- _Exercise_: First find the line with "end of the expression, which" in the entries below, then set down exactly every line through the line with "Definition write_span (data", that line included.

- _Exercise material_:

(* ===== verification/Exposition.v ===== *)
(** * The text encoders of metrics (include/instrument/prometheus/metric.hpp,
    src/instrument/prometheus), [io::write_all] and [replace_all_to] on a writer

    These functions make tasks, and a task starts when it is awaited: what it
    refers to has to be alive then.  A function that returns the task of another
    one has by then lost its parameters and the temporaries of the expression.
    So a task is a function of the writer, its arguments are texts that may be
    gone, and reading one that is gone is undefined.

    The order of events is the language's: a coroutine keeps a copy of a
    parameter passed by value (a view is copied, not what it shows) and a
    reference for one passed by reference; temporaries live to the end of the
    full expression, so to the end of the await in [co_await write_all(...)] and
    to the return in [return write_all(...)].  Whether the parameters of other
    functions live to the end of the full expression of the call or only until
    the function returns is left to the implementation; here they live to the
    end of the expression, which [write(char)] relies on.

    Not modelled: [encode_timestamp], which returns a task where a result is
    declared and cannot be instantiated, and the locks of the histogram. *)

From Stdlib Require Import ZArith Lia Strings.Byte String.
From stdpp Require Import prelude list gmap strings.
From S2P Require Import Prelude CxxStrings StringUtil Io Doubles Metrics.

(** ** Definitions *)

(** Memory that a view or a reference shows, [None] if it is gone *)
Definition memory (A : Type) : Type := option A.

Section Encoders.
Context {W : Type} `{Writer W}.

(** A task that has not started *)
Definition wtask : Type := W -> outcome (nat * error_condition * W).

(** The overloads of [writer::write] end in the virtual one, a coroutine, on a
    span; the one for a [char] on a span of its parameter.  Every call of that
    one is awaited at once. *)
Definition write_span (data : memory (list byte)) : wtask := fun w => match data with Some d => wr w d | None => Undef end.
Definition write_char (c : byte) : wtask := write_span (Some [c]).

(** [out.write(std::to_string(...))], returned: the string was a temporary. *)
Definition write_temporary (text : list byte) : wtask := write_span None.

(** The arguments of [write_all] *)
Inductive write_arg :=
| w_text (data : memory (list byte)) (* a view, a span or a string *)
| w_char (c : byte)
| w_call (f : wtask)
| w_gone.                            (* a reference to a temporary that is gone *)

Definition start_write (a : write_arg) : wtask :=
  match a with
  | w_text d => write_span d
  | w_char c => write_char c
  | w_call f => f
  | w_gone => fun _ => Undef
  end.

Fixpoint write_args (args : list write_arg) : wtask := fun w =>
  match args with
  | [] => Ret (0%nat, no_error, w)
  | a :: args =>
      let* (k, err, w) := start_write a w in
      if failed err then Ret (k, err, w)
      else
        let* (k', err', w) := write_args args w in
        Ret ((k + k')%nat, err', w)
  end.

(** What is left of the arguments of [return write_all(out, ...)] when the task
    starts: the first parameter is a copy, but for a callable; the others are
    references, here with whether they refer to a temporary. *)
Definition outlived (a : bool * write_arg) : write_arg := if a.1 then w_gone else a.2.

Definition returned (args : list (bool * write_arg)) : list write_arg :=
  match args with
  | [] => []
  | (temporary, w_call f) :: rest => (if temporary : bool then w_gone else w_call f) :: map outlived rest
  | (_, a) :: rest => a :: map outlived rest
  end.

(** [replace_all_to(out, view, replacements)], on texts that are alive *)
Fixpoint replace_all_write (fuel : nat) (view : list byte) (replacements : list (list byte * list byte)) (total : nat) : wtask := fun w =>
  match fuel with
  | O => OutOfFuel
  | S fuel =>
      match view with
      | [] => Ret (total, no_error, w)
      | front :: rest =>
          match first_replacement view replacements with
          | Some (pat, with_this) =>
              let* (k, err, w) := write_span (Some with_this) w in
              let total := (total + k)%nat in
              if failed err then Ret (total, err, w)
              else
                let* view := sv_substr_from view (length pat) in
                replace_all_write fuel view replacements total w
          | None =>
              let* (k, err, w) := write_char front w in
              let total := (total + k)%nat in
              if failed err then Ret (total, err, w) else replace_all_write fuel rest replacements total w
          end
      end
  end.

Definition replace_all_to (view : list byte) (replacements : list (list byte * list byte)) : wtask :=
  replace_all_write (S (length view)) view replacements 0.

Definition sv (text : string) : write_arg := w_text (Some (lit text)).

Definition escapes : list (list byte * list byte) :=
  [([x5c], [x5c; x5c]); ([x22], [x5c; x22]); ([x0a], lit "\n")].

Definition encode_help (b : base_metric) : wtask :=
  match help b with
  | [] => fun w => Ret (0%nat, no_error, w)
  | _ => write_args [sv "# HELP "; w_text (Some (name b)); w_char " "%byte; w_text (Some (help b)); w_char x0a]
  end.

Definition encode_type (t : metric_type) (b : base_metric) : wtask :=
  write_args (returned
    [(true, sv "# TYPE "); (false, w_text (Some (name b))); (true, w_char " "%byte); (true, w_text (Some (metric_type_string t)));
     (true, w_char x0a)]).

(** The callable of the label's value is a temporary of this expression. *)
Definition encode_one_label (label_name : list byte) (label_value : memory (list byte)) : wtask :=
  write_args (returned
    [(true, w_text (Some label_name)); (true, w_text (Some [x3d; x22]));
     (true, w_call (match label_value with Some v => replace_all_to v escapes | None => fun _ => Undef end));
     (true, w_text (Some [x22; x2c]))]).

Fixpoint all_labels_loop (ls : metric_labels) (total : nat) : wtask := fun w =>
  match ls with
  | [] => Ret (total, no_error, w)
  | (label_name, label_value) :: ls =>
      let* (k, err, w) := encode_one_label label_name (Some label_value) w in
      let total := (total + k)%nat in
      if failed err then Ret (total, err, w) else all_labels_loop ls total w
  end.

Definition encode_all_labels (b : base_metric) : wtask := all_labels_loop (labels b) 0.

Definition encode_labels (b : base_metric) : wtask :=
  match labels b with
  | [] => fun w => Ret (0%nat, no_error, w)
  | _ => write_args [w_char "{"%byte; w_call (encode_all_labels b); w_char "}"%byte]
  end.

(** [to_string] is [std::to_string(double)]. *)
Context (to_string : double -> list byte).

Definition counter_encode_value (c : counter) : wtask := write_temporary (to_string (counter_value c)).
Definition gauge_encode_value (g : gauge) : wtask := write_temporary (to_string (gauge_value g)).

(** The loop over the buckets in [encode_self]: the bound of a bucket is a
    temporary string. *)
Fixpoint buckets_loop (b : base_metric) (bs : list (double * Z)) (total : nat) : wtask := fun w =>
  match bs with
  | [] => Ret (total, no_error, w)
  | (bound, val) :: bs =>
      let* (k, err, w) :=
        write_args
          [w_text (Some (name b)); sv "_bucket{"; w_call (encode_one_label (lit "le") None); w_call (encode_all_labels b); sv "} ";
           w_call (write_temporary (to_chars 10 val)); w_char x0a] w in
      let total := (total + k)%nat in
      if failed err then Ret (total, err, w) else buckets_loop b bs total w
  end.

Definition encode_self (h : histogram) : wtask :=
  let b := histogram_base h in
  write_args (returned
    [(true, w_call (encode_help b)); (true, w_call (encode_type mt_histogram b));
     (true, w_call (buckets_loop b (zip (buckets h) (bucket_values h)) 0));
     (false, w_text (Some (name b))); (true, sv "_sum"); (true, w_call (encode_labels b)); (true, w_char " "%byte);
     (true, w_call (write_temporary (to_string (sum h)))); (true, w_char x0a);
     (false, w_text (Some (name b))); (true, sv "_count"); (true, w_call (encode_labels b)); (true, w_char " "%byte);
     (true, w_call (write_temporary (to_chars 10 (count h)))); (true, w_char x0a)]).
End Encoders.

(** ** Properties *)

(** Texts that are alive, up to the first argument that is not *)
Lemma write_args_texts {W} `{ReliableWriter W} (texts : list (list byte)) rest (w : W) :
  owriter_ok w ->
  exists w', owriter_ok w' /\ osink w' = osink w ++ concat texts
    /\ write_args (map (fun t => w_text (Some t)) texts ++ rest) w
       = let* (k, err, w) := write_args rest w' in Ret ((length (concat texts) + k)%nat, err, w).
Proof.
  revert w. induction texts as [|t texts IH]; intros w Hok.
  - exists w. rewrite app_nil_r. split_and!; try done. cbn. by destruct (write_args rest w) as [[[? ?] ?]|?| | |].
  - cbn [map app write_args start_write write_span].
    destruct (owr_spec w t Hok) as (k & err & w1 & j & E & Hok1 & _ & Hs & Hf).
    pose proof (owr_reliable w t k err w1 Hok E) as He. destruct (Hf He) as [-> ->]. rewrite E, bind_ret, He.
    destruct (IH w1 Hok1) as (w' & Hok' & Hs' & E'). exists w'. rewrite Hs', Hs, firstn_all. cbn [concat]. rewrite <- app_assoc.
    split_and!; try done. rewrite E'. destruct (write_args rest w') as [[[k' e'] w2]|?| | |]; try done. cbn. by rewrite length_app, Nat.add_assoc.
Qed.

(** An argument that is gone ends in undefined behaviour, behind the texts
    before it. *)
Lemma write_args_gone {W} `{ReliableWriter W} texts a rest (w : W) :
  owriter_ok w -> (forall w', start_write a w' = Undef) -> write_args (map (fun t => w_text (Some t)) texts ++ a :: rest) w = Undef.
Proof.
  intros Hok Ha. destruct (write_args_texts texts (a :: rest) w Hok) as (w' & _ & _ & ->). cbn [write_args]. by rewrite Ha.
Qed.

(** What is known of an argument that is alive *)
Lemma write_args_cons {W} `{ReliableWriter W} a t rest (w : W) :
  owriter_ok w -> (forall w', start_write a w' = wr w' t) ->
  exists w', owriter_ok w' /\ osink w' = osink w ++ t
    /\ write_args (a :: rest) w = let* (k, err, w) := write_args rest w' in Ret ((length t + k)%nat, err, w).
Proof.
  intros Hok Ha. destruct (write_args_texts [t] rest w Hok) as (w' & Hok' & Hs & E). cbn [map app concat] in *. rewrite app_nil_r in *.
  exists w'. split_and!; try done. rewrite <- E. cbn [write_args start_write write_span]. by rewrite Ha.
Qed.

(** The help line is written whole. *)
Lemma encode_help_spec {W} `{ReliableWriter W} b (w : W) :
  owriter_ok w ->
  let text := match help b with [] => [] | h => lit "# HELP " ++ name b ++ lit " " ++ h ++ [x0a] end in
  exists w', encode_help b w = Ret (length text, no_error, w') /\ osink w' = osink w ++ text.
Proof.
  intros Hok. unfold encode_help. destruct (help b) as [|c l] eqn:E; [exists w; cbn; by rewrite app_nil_r|].
  destruct (write_args_texts [lit "# HELP "; name b] [w_char " "%byte; w_text (Some (c :: l)); w_char x0a] w Hok) as (w1 & Hok1 & Hs1 & E1).
  destruct (write_args_cons (w_char " "%byte) (lit " ") [w_text (Some (c :: l)); w_char x0a] w1 Hok1) as (w2 & Hok2 & Hs2 & E2); [done|].
  destruct (write_args_cons (w_text (Some (c :: l))) (c :: l) [w_char x0a] w2 Hok2) as (w3 & Hok3 & Hs3 & E3); [done|].
  destruct (write_args_cons (w_char x0a) [x0a] [] w3 Hok3) as (w4 & Hok4 & Hs4 & E4); [done|].
  cbn [map app] in E1. exists w4. cbv zeta. unfold sv. rewrite E1, E2, E3, E4. cbn [write_args]. rewrite !bind_ret. split.
  - do 2 f_equal. f_equal. cbn [concat app length]. rewrite !length_app. cbn [length]. rewrite length_app. cbn [length]. lia.
  - rewrite Hs4, Hs3, Hs2, Hs1. cbn [concat]. by rewrite app_nil_r, <- !app_assoc.
Qed.

(** The other encoders do not work, on any metric and any writer that takes
    everything: a value is undefined, and so are the type line, one label, the
    labels of a metric that has some, and a histogram from the start. *)
Lemma text_encoders_undefined {W} `{ReliableWriter W} (to_string : double -> list byte) (w : W) :
  owriter_ok w ->
  (forall c, counter_encode_value to_string c w = Undef) /\ (forall g, gauge_encode_value to_string g w = Undef)
  /\ (forall h, encode_self to_string h w = Undef)
  /\ (forall t b, encode_type t b w = Undef)
  /\ (forall n v, encode_one_label n v w = Undef)
  /\ (forall b, encode_labels b w = match labels b with [] => Ret (0%nat, no_error, w) | _ => Undef end).
Proof.
  intros Hok. assert (forall n v (w : W), owriter_ok w -> encode_one_label n v w = Undef) as Hone
    by (intros n v w1 Hok1; apply (write_args_gone [n] w_gone); done).
  split_and!; try done.
  - intros t b. apply (write_args_gone [lit "# TYPE "; name b] w_gone); done.
  - intros n v. by apply Hone.
  - intros b. unfold encode_labels. destruct (labels b) as [|[n v] ls] eqn:E; [done|].
    destruct (write_args_cons (w_char "{"%byte) (lit "{") [w_call (encode_all_labels b); w_char "}"%byte] w Hok) as (w1 & Hok1 & _ & ->); [done|].
    cbn [write_args start_write]. unfold encode_all_labels. rewrite E. cbn [all_labels_loop]. by rewrite Hone.
Qed.

(** [replace_all_to] on a writer writes what [replace_all] returns, and ends. *)
Lemma replace_all_write_spec {W} `{ReliableWriter W} fuel view rs total (w : W) :
  Forall (fun r => r.1 <> []) rs -> (length view < fuel)%nat -> owriter_ok w ->
  exists out w', replace_all_loop fuel view rs = Ret out
    /\ replace_all_write fuel view rs total w = Ret ((total + length out)%nat, no_error, w') /\ osink w' = osink w ++ out.
Proof.
  intros Hrs. revert view total w. induction fuel as [|fuel IH]; intros view total w Hf Hok; [lia|].
  cbn [replace_all_write replace_all_loop]. destruct view as [|front rest].
  { exists [], w. rewrite app_nil_r. cbn. by rewrite Nat.add_0_r. }
  assert (forall t : list byte, exists e w1, write_span (Some t) w = Ret (length t, e, w1) /\ failed e = false
    /\ owriter_ok w1 /\ osink w1 = osink w ++ t) as Hw.
  { intros t. destruct (owr_spec w t Hok) as (k & e & w1 & j & E & Hok1 & _ & Hs & Hfl). pose proof (owr_reliable w t k e w1 Hok E) as He.
    destruct (Hfl He) as [-> ->]. rewrite firstn_all in Hs. by exists e, w1. }
  destruct (first_replacement (front :: rest) rs) as [[pat with_this]|] eqn:Ef.
  - pose proof (first_replacement_Some _ _ _ _ Ef) as [Hin Hst]. apply starts_with_spec in Hst as [rest' Hv].
    rewrite Forall_forall in Hrs. pose proof (Hrs _ Hin) as Hne. cbn in Hne.
    assert (sv_substr_from (front :: rest) (length pat) = Ret rest') as Hsub.
    { unfold sv_substr_from. rewrite Hv, length_app, (proj2 (Nat.leb_le _ _)) by lia. by rewrite drop_app_length. }
    destruct (Hw with_this) as (e & w1 & -> & He & Hok1 & Hs1). rewrite Hsub, !bind_ret, He, ?bind_ret.
    destruct (IH rest' (total + length with_this)%nat w1) as (out & w' & E1 & E2 & Hs'); [|done|].
    { apply (f_equal length) in Hv. rewrite length_app in Hv. destruct pat; [done|]. cbn in Hv, Hf. lia. }
    exists (with_this ++ out), w'. rewrite E1, bind_ret, E2, Hs', Hs1, length_app, <- app_assoc. by rewrite Nat.add_assoc.
  - unfold write_char. destruct (Hw [front]) as (e & w1 & -> & He & Hok1 & Hs1). rewrite !bind_ret, He.
    destruct (IH rest (total + length [front])%nat w1) as (out & w' & E1 & E2 & Hs'); [cbn in Hf; lia|done|].
    exists (front :: out), w'. rewrite E1, bind_ret, E2, Hs', Hs1, <- app_assoc. split_and!; try done. do 2 f_equal. f_equal. cbn [length]. lia.
Qed.

Lemma replace_all_to_spec {W} `{ReliableWriter W} view rs (w : W) :
  Forall (fun r => r.1 <> []) rs -> owriter_ok w ->
  exists out w', replace_all view rs = Ret out /\ replace_all_to view rs w = Ret (length out, no_error, w') /\ osink w' = osink w ++ out.
Proof. intros Hrs Hok. apply (replace_all_write_spec (S (length view)) view rs 0 w); [done|lia|done]. Qed.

- _Answer for the task_:
    end of the expression, which [write(char)] relies on.

    Not modelled: [encode_timestamp], which returns a task where a result is
    declared and cannot be instantiated, and the locks of the histogram. *)

From Stdlib Require Import ZArith Lia Strings.Byte String.
From stdpp Require Import prelude list gmap strings.
From S2P Require Import Prelude CxxStrings StringUtil Io Doubles Metrics.

(** ** Definitions *)

(** Memory that a view or a reference shows, [None] if it is gone *)
Definition memory (A : Type) : Type := option A.

Section Encoders.
Context {W : Type} `{Writer W}.

(** A task that has not started *)
Definition wtask : Type := W -> outcome (nat * error_condition * W).

(** The overloads of [writer::write] end in the virtual one, a coroutine, on a
    span; the one for a [char] on a span of its parameter.  Every call of that
    one is awaited at once. *)
Definition write_span (data : memory (list byte)) : wtask := fun w => match data with Some d => wr w d | None => Undef end.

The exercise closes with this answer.